Dick Morris: When he predicts doom, expect sunshine

The Fox News political guru warns that healthcare reform will "eradicate" Democrats -- which may mean there's hope

Published March 18, 2010 7:19PM (EDT)

Dick Morris
Dick Morris

Of all the many media prophets of gloom and Democratic doom, nobody can quite match the fury of Dick Morris, Fox News star, Newsmax guru and chief political strategist for a shady outfit called the League of American Voters. Just today I received an "urgent message" from him, touting the dire consequences to ensue from passage of healthcare reform -- including an electoral massacre of the Democrats come November.

According to him, voter revulsion "will be enough to eradicate an entire generation of House and Senate Democrats ... This is the prospect the House and Senate Democrats who vote for Obamacare will face in the fall of 2010. This is the record they will have to defend. Or, they could save their political lives and vote no!"

Such hysterics must be expected from every carnival barker in Fox Nation, especially a featured player like Morris – and the shrill rhetoric surely helps to separate the rubes from their money, in this case through donations to the League of American Voters, sponsor of this morning’s e-mail and many more from him.

Scamming aside, however, a prediction is a prediction, and Democratic legislators preparing to vote yea on reform should be comforted whenever Morris prognosticates their demise, because he is dead wrong with almost perfect consistency.

Only two months ago, following the election of Scott Brown in the Massachusetts Senate special election, the excitable Morris looked into his crystal ball and  told Fox listeners that he had seen the effective end of Obama’s presidency. "Let’s just stop for a second and understand the magnitude of the earthquake that hit Massachusetts ... ultimately, this is the end of the Obama ascendancy, he will never get another major piece of legislation passed," he pronounced. (Which must mean that the healthcare bill is almost certain to pass next weekend.)

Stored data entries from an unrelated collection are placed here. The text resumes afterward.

(** Two logins of the same user whose random draws coincide. *)
Definition twice_issued : Db :=
  serve_all only_ana
    [ Login development (at_time 0 true) (Some "ana@nextest.com.br");
      Login development (at_time 1000 true) (Some "ana@nextest.com.br") ].

Definition verify_request (now : Z) (code : string) : VerifyRequest :=
  {| req_world := at_time now true; req_session := None;
     req_email := "ana@nextest.com.br"; req_code := code |}.

Definition one_pending : Db :=
  {| users_rows := [ana]; codes_rows := [pending 1 "123456" 5000] |}.

(** The key [key] is in the table and every row that holds it is used. *)
Definition consumed (key : N) (rows : list verificationCodes.row) : Prop :=
  (exists x, In x rows /\ verificationCodes.id x = key)
  /\ forall x, In x rows -> verificationCodes.id x = key ->
               verificationCodes.used x = true.

(** ** Vocabulary of the further properties *)

(** What a stored code may become: the same row, or the same row used. *)
Definition kept (x x' : verificationCodes.row) : Prop :=
  verificationCodes.id x' = verificationCodes.id x
  /\ verificationCodes.email x' = verificationCodes.email x
  /\ verificationCodes.code x' = verificationCodes.code x
  /\ verificationCodes.expiresAt x' = verificationCodes.expiresAt x
  /\ verificationCodes.createdAt x' = verificationCodes.createdAt x
  /\ (verificationCodes.used x = true -> verificationCodes.used x' = true).

Definition is_login (c : Call) : bool :=
  match c with Login _ _ _ => true | Verify _ _ _ _ => false end.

During the 2008 election cycle, Morris offered many forecasts, none of which were right. Early on he picked Hillary Clinton and Rudolph Giuliani as almost certain nominees of their respective parties and trashed John McCain as a sure loser. In January 2007, he told an audience of conservative journalists: "I think what's going to happen in the world is that Hillary's going to be the next president." Not too long after that, he and wife Eileen McGann wrote a column for the New York Post headlined "It’s Now a Rudy Romp." A year later, he was predicting that Clinton would crash and burn in the New Hampshire primary, right up to the evening before that election. Her tears had proved to voters that she was unfit to serve as president, he explained. When she won the following night, he overreacted again by predicting that she would surely go on to secure the nomination. (Back when Clinton was running for the U.S. Senate from New York in the 2000 cycle, Morris similarly made one delusional prediction after another, claiming that she would never run, withdraw, falter, lose, and so on. She ran and won, of course.)

Among Dick’s wackiest blunders in recent years was his confident assertion -- on the eve of the 2006 midterm election -- that North Korea would become the overriding issue in that campaign, eclipsing taxes, the war in Iraq, and Republican corruption. As Glenn Greenwald observed back then in a mordant post: "It's just not possible to be more wrong than this."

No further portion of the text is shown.